Some lines of the records below include the word "forallb". Report how many, and write nothing besides the number.

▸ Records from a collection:
********************
(** * Order fulfilment ledger of the dry-cleaning shop backend

    A shallow embedding of the Django models, serializers, views and the
    notification service that keep order totals, the loyalty ledger and
    the notification records, together with the properties the
    specification states about them.

    Conventions of the embedding.
    - Money ([DecimalField] with two decimal places) is an integer number
      of cents in [Z]; column widths ([max_digits]) are not modelled.
    - A table with a primary key is a [gmap] from the key to the row; a
      table that is only appended to, filtered or summed is a list of
      rows in insertion order.
    - A model instance is a record; a method that mutates [self] returns
      the new instance next to the new database.
    - An exception is the [Raise] case of [result]; the database keeps
      whatever was written before the exception (autocommit). *)

From Stdlib Require Import ZArith String List Bool Lia.
From stdpp Require Import base option list gmap strings pretty.

Local Open Scope string_scope.
Local Open Scope Z_scope.

(** ** Exceptions and results *)

Inductive exn : Type :=
| IntegrityError   (* a unique constraint of the database is violated *)
| DoesNotExist     (* [Model.objects.get] found no row *)
| ValueError       (* an unsaved instance is used as a relation *)
| DatabaseError.   (* any other failure of the storage layer *)

Inductive result (A : Type) : Type :=
| Ok (a : A)
| Raise (e : exn).

Arguments Ok {A} a.
Arguments Raise {A} e.

(** Code that reads and writes the database and may raise: a state and
    exception monad over the database type [S]. *)
Definition M (S A : Type) : Type := S → result A * S.

#[global] Instance M_ret {S} : MRet (M S) := λ A a s, (Ok a, s).
#[global] Instance M_bind {S} : MBind (M S) := λ A B f m s,
  match m s with
  | (Ok a, s') => f a s'
  | (Raise e, s') => (Raise e, s')
  end.

Definition raise {S A} (e : exn) : M S A := λ s, (Raise e, s).
Definition get {S} : M S S := λ s, (Ok s, s).
Definition modify {S} (f : S → S) : M S unit := λ s, (Ok tt, f s).

Definition is_ok {A} (r : result A) : bool :=
  match r with Ok _ => true | Raise _ => false end.

(** Python's [s[-n:]]: the last [n] characters, the whole string when it is
    shorter. *)
Definition last_chars (n : nat) (s : string) : string :=
  substring (String.length s - n) n s.
(** What a dict produced by process_message looks like. *)
Lemma normalize_inr (raw : value) (now : Z) (p : processed) :
  normalize raw now = inr p ->
  exists d text s,
    raw = VDict d
    /\ or_ (match dict_find d (u "message") with Some v => v | None => VStr [] end)
           (VStr []) = VStr text
    /\ message p = VStr text
    /\ s = match dict_find d (u "sentiment") with
           | Some v => v
           | None => VFloat lit_0_0
           end
    /\ py_float s = inr (sentiment p)
    /\ sentiment_label p = label_of (sentiment p)
    /\ word_count p = Z.of_nat (List.length (split text))
    /\ processed_at p = now.
Proof.
  unfold normalize.
  destruct raw as [ | b | z | x | s | l | d]; try discriminate.
  unfold get, and_then.
  destruct (py_float _) as [err|sentiment] eqn:Hf; [discriminate|].
  destruct (or_ _ _) as [ | b | z | x | text | l | d'] eqn:Ht;
    try discriminate.
  unfold py_split, py_len.
  destruct (py_int _) as [err|ml]; [discriminate|].
  intros [= <-]. exists d, text. eexists. repeat split; simpl; eauto.
Qed.

End StepFacts.

(* ================================================================== *)
(** * Properties of the read loop and of a cycle                       *)
(* ================================================================== *)

Section LoopFacts.

Variable e : env.
Variable sql : str.

Lemma write_both_run (p : processed) (w : world) :
  write_both p sql e w = (Ok tt, written p sql e w).
Proof.
  unfold written, write_both, bind. rewrite insert_message_run.
  now rewrite insert_insight_run.
Qed.

Lemma for_line_in_blank (f : file) (l : str * nat) (rest : list (str * nat))
  (w : world) :
  blank l = true ->
  for_line_in f (l :: rest) sql e w
  = for_line_in (after_next f (snd l)) rest sql e w.
Proof.
  destruct l as [line k]. unfold blank. simpl. now intros ->.
Qed.
Lemma last_event_None (p : string) (evs : list State) :
  p ∉ st_path <$> evs → last_event p evs = None.
Proof.
  intros Hnin. unfold last_event.
  destruct (last (filter (λ s, st_path s = p) evs)) as [e|] eqn:Hl; [|done].
  exfalso. apply Hnin. apply last_Some in Hl as (l' & Hl).
  assert (e ∈ filter (λ s, st_path s = p) evs) as He.
  { rewrite Hl. apply elem_of_app. right. by apply list_elem_of_singleton. }
  apply list_elem_of_filter in He as [<- He].
  by apply list_elem_of_fmap_2.
Qed.

(** C7: after the monitor has processed a finite sequence of triggers,
    every path that occurs among the events is mapped to the bytes of the
    last event for that path in receipt order (no later event has that
    path), and every other path keeps what the table held before; no
    event is skipped, the run never stops short. *)
Theorem monitor_last_write_wins (ts : list Trigger) (m : Monitor) :
  mu (store m) = unlocked →
  ∃ m', monitor_run m ts = Some m' ∧
    (∀ p, p ∈ st_path <$> events ts →
       ∃ e pre post,
         events ts = pre ++ e :: post ∧ st_path e = p ∧
         Forall (λ s, st_path s ≠ p) post ∧
         state (store m') !! p = Some (st_bytes e)) ∧
    (∀ p, p ∉ st_path <$> events ts →
       state (store m') !! p = state (store m) !! p).
Proof.
  intros Hm. destruct (monitor_run_lookup ts m Hm) as (m' & Hrun & _ & Hlk).
  exists m'. split; [exact Hrun|]. split.
  - intros p Hin.
    destruct (last_event_Some p (events ts) Hin) as (e & pre & post & Hl & Hp & Hev & Hpost).
    exists e, pre, post. by rewrite Hlk, Hl.
  - intros p Hnin. by rewrite Hlk, last_event_None.
Qed.

Lemma monitor_last_write_wins_witness :
  ∃ m', monitor_run monitor_init
          [Update (mkState "/a" 1); Tick; Update (mkState "/b" 5);
           Update (mkState "/a" 7)] = Some m' ∧
    state (store m') !! "/a" = Some 7%N ∧
    state (store m') !! "/b" = Some 5%N ∧
    state (store m') !! "/c" = None.
Proof.
  destruct (monitor_last_write_wins
              [Update (mkState "/a" 1); Tick; Update (mkState "/b" 5);
               Update (mkState "/a" 7)] monitor_init)
    as (m' & Hrun & Hin & Hnin); [reflexivity|].
  exists m'. split; [exact Hrun|].
  injection Hrun as <-. repeat split; reflexivity.
Defined.

(** ** The poller *)

Section PollProperties.

Variable Output : string → list string → string * option string.
Variable TrimSpace : string → string.
Variable Split : string → string → list string.
Variable ParseUint : string → Z → Z → N * option string.

Let poll := Poll Output TrimSpace Split ParseUint.
Let poller_iter := Poller_iter Output TrimSpace Split ParseUint.

(** All the ways [Poll] can end.  The two increments never show: each
    follows a [log.Fatal]. *)
Lemma Poll_cases (r : Path) :
  poll r =
    match Output "du" ["-sbx"; p_path r] with
    | (_, Some e) => Go.Exited 1 e
    | (out, None) =>
        match Split (TrimSpace out) Go.TAB with
        | [] => Go.Panicked "index out of range [0] with length 0"
        | bytesStr :: _ =>
            match ParseUint bytesStr 0 64 with
            | (_, Some e) => Go.Exited 1 e
            | (bytes, None) => Go.Returned (bytes, mkPath (p_path r) 0)
            end
        end
    end.
Proof.
  unfold poll, Poll.
  destruct (Output _ _) as [out [e|]]; [reflexivity|]. simpl.
  destruct (Split _ _) as [|bytesStr l]; [reflexivity|]. simpl.
  by destruct (ParseUint _ _ _) as [bytes [e|]].
Qed.

(** A failing command ends the process. *)
Lemma Poll_exec_error (r : Path) (out e : string) :
  Output "du" ["-sbx"; p_path r] = (out, Some e) → poll r = Go.Exited 1 e.
Proof. intros H. by rewrite Poll_cases, H. Qed.

(** So does output whose first field is not a number. *)
Lemma Poll_parse_error (r : Path) (out bytesStr e : string) (l : list string) (n : N) :
  Output "du" ["-sbx"; p_path r] = (out, None) →
  Split (TrimSpace out) Go.TAB = bytesStr :: l →
  ParseUint bytesStr 0 64 = (n, Some e) →
  poll r = Go.Exited 1 e.
Proof. intros H1 H2 H3. by rewrite Poll_cases, H1, H2, H3. Qed.
(** *** No negative usage is ever recorded *)

Lemma worker_task_max (flag : bool) (sample : Z) (q : list task) :
  Forall (fun t => 0 <= task_max t) q ->
  Forall (fun t => 0 <= task_max t) (fst (worker flag sample q)).
Proof.
  induction q as [|t q IH]; intros H; [constructor|].
  inversion H as [|? ? Ht Hq]; subst.
  destruct t as [|m|m|m]; simpl in *.
  - constructor; [simpl; lia|exact Hq].
  - constructor; [destruct flag; exact Ht|exact Hq].
  - constructor; [simpl; lia|exact Hq].
  - specialize (IH Hq). destruct (worker flag sample q); simpl in *.
    constructor; assumption.
Qed.

Lemma run_worker_task_max (n : nat) st :
  Forall (fun t => 0 <= task_max t) (executor st) ->
  Forall (fun t => 0 <= task_max t) (executor (run_worker n st)).
Proof.
  revert st; induction n as [|n IH]; intros st H; simpl; [exact H|].
  apply IH. rewrite worker_step_executor. apply worker_task_max, H.
Qed.

Lemma py_min_sub_nonneg (l : list Z) (m : Z) :
  py_min l = Some m -> Forall (fun u => 0 <= u) (map (fun elem => elem - m) l).
Proof.
  intros H. apply Forall_forall. intros u Hu.
  apply in_map_iff in Hu as (x & <- & Hx).
  pose proof (py_min_le _ _ H x Hx). lia.
Qed.

Lemma nonneg_finish (fuel : nat) (now : Z) : keeps nonneg (finish fuel now).
Proof.
  intros st st' [Ht Hm] H.
  destruct (keep_measuring st) eqn:Hk.
  - destruct (finish fuel now st) as [m st1|e st1|] eqn:E; simpl in H;
      try discriminate; injection H as ->.
    + destruct (finish_measuring_inv _ _ _ _ _ Hk E) as (h & n & _ & Hd & ->).
      pose proof (run_worker_task_max n (set_keep_measuring false st) Ht) as Ht'.
      split; [exact Ht'|].
      simpl. apply Forall_app. split; [exact Hm|].
      constructor; [|constructor].
      apply nth_error_In in Hd.
      exact (proj1 (Forall_forall _ _) Ht' _ Hd).
    + unfold finish in E. rewrite Hk in E. simpl in E.
      destruct (monitor_thread st) as [h|].
      * destruct (result fuel h (set_keep_measuring false st)) as [[r s2]|];
          discriminate.
      * injection E as _ <-. split; assumption.
  - rewrite (finish_idle _ _ _ Hk) in H. injection H as <-. split; assumption.
Qed.

Lemma nonneg_reachable st : reachable st -> nonneg st.
Proof.
  apply reachable_keeps.
  - intros power. split; constructor.
  - intros s [Ht Hm]. split.
    + rewrite worker_step_executor. apply worker_task_max, Ht.
    + rewrite worker_step_mem_stats. exact Hm.
  - intros s s' [Ht Hm] [= <-]. split; [|exact Hm].
    simpl. apply Forall_app. split; [exact Ht|].
    constructor; [simpl; lia|constructor].
  - apply nonneg_finish.
  - intros power s s' [Ht Hm] [= <-]. split; assumption.
  - intros s s' [Ht Hm]. unfold show_mem_stats.
    destruct (py_min (time_stamps s)) as [t0|]; simpl.
    + destruct (py_min (mem_stats s)) as [u0|] eqn:Eu; simpl; intros [= <-];
        (split; [exact Ht|]); simpl; [|exact Hm].
      apply py_min_sub_nonneg, Eu.
    + intros [= <-]. split; assumption.
Qed.

(** X1.  Whatever the provider returns, negative readings included, every
    entry of [mem_stats] is at least 0 in every reachable state: a task
    starts from 0 and only takes maxima, and [show_mem_stats] subtracts the
    least entry. *)
Theorem mem_stats_never_negative st :
  reachable st -> forall u, In u (mem_stats st) -> 0 <= u.
Proof.
  intros Hr. destruct (nonneg_reachable st Hr) as [_ Hm].
  exact (proj1 (Forall_forall _ _) Hm).
Qed.

(** *** The worker outside and at the end of a session *)

Lemma worker_idle_reads (flag : bool) (sample : Z) (q : list task) :
  forallb is_done q = true -> snd (worker flag sample q) = false.
Proof.
  induction q as [|t q IH]; [reflexivity|].
  destruct t; simpl; try discriminate.
  intros H. specialize (IH H). destruct (worker flag sample q); exact IH.
Qed.

Lemma worker_step_idle st :
  forallb is_done (executor st) = true -> worker_step st = st.
Proof.
  intros H. unfold worker_step.
  pose proof (worker_idle (keep_measuring st)
                (get_sys_memory_used (samples_taken st)) _ H) as E1.
  pose proof (worker_idle_reads (keep_measuring st)
                (get_sys_memory_used (samples_taken st)) _ H) as E2.
  destruct (worker _ _ _) as [q u]. simpl in *. subst.
  destruct st; reflexivity.
Qed.

(** X2.  On an idle monitor the worker thread has nothing to run: any
    number of its steps leaves the whole state as it is, and in particular
    calls the provider not once. *)
Theorem worker_rests_when_idle (n : nat) st :
  reachable st ->
  keep_measuring st = false ->
  run_worker n st = st.
Proof.
  intros Hr Hk. destruct (reachable_inv st Hr) as (_ & Hp & _).
  specialize (Hp Hk).
  induction n as [|n IH]; [reflexivity|].
  simpl. rewrite (worker_step_idle st Hp). exact IH.
Qed.

Lemma reads_left_queued (q : list task) :
  forallb is_queued q = true -> reads_left q = 0%nat.
Proof.
  destruct q as [|t q]; [reflexivity|].
  destruct t; simpl; try discriminate. reflexivity.
Qed.

Lemma reads_left_le_1 (q : list task) : (reads_left q <= 1)%nat.
Proof.
  induction q as [|t q IH]; simpl; [lia|]. destruct t; lia.
Qed.

(** With the flag down, a step of the worker that reads uses up the one
    reading left. *)
Lemma worker_reads_left (sample : Z) (q : list task) :
  ordered q = true ->
  (reads_left (fst (worker false sample q))
   + (if snd (worker false sample q) then 1 else 0))%nat = reads_left q.
Proof.
  induction q as [|t q IH]; [reflexivity|].
  destruct t as [|m|m|m]; simpl; intros Ho; try reflexivity.
  - rewrite (reads_left_queued _ Ho). reflexivity.
  - specialize (IH Ho). destruct (worker false sample q); simpl in *.
    exact IH.
Qed.
(** * matrix-appservice-webhooks: the provisioning service

    A shallow embedding of [src/provisioning/ProvisioningService.js] and the
    properties of its permission check and of the three webhook operations
    that are gated by it.

    Conventions of the embedding.
    - A promise is modelled by the outcome it settles to ([Promise.Resolved]
      or [Promise.Rejected] with its reason); a single request is followed
      from call to settlement, interleavings of concurrent requests are not
      modelled.
    - Everything the service does to the outside (log lines, the room-state
      read, the calls into the webhook store) is appended to a trace, and the
      webhook store's state is threaded explicitly: [M A] is a state monad
      over [World].
    - The content of an [m.room.power_levels] event is modelled with integer
      power levels, each of which may be absent. (A JSON [null] is falsy like
      an absent property, and the code replaces every falsy level before it
      compares, so [null] behaves as absence.)
    - A lookup in [users] follows the prototype chain, as a property read
      does: a name without an entry of its own finds what [Object.prototype]
      holds under it, if anything ([JS.Object_prototype]). *)

From Stdlib Require Import ZArith Lia List.
From stdpp Require Import base option strings gmap pretty.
********************
▸ TASK ANSWER: 3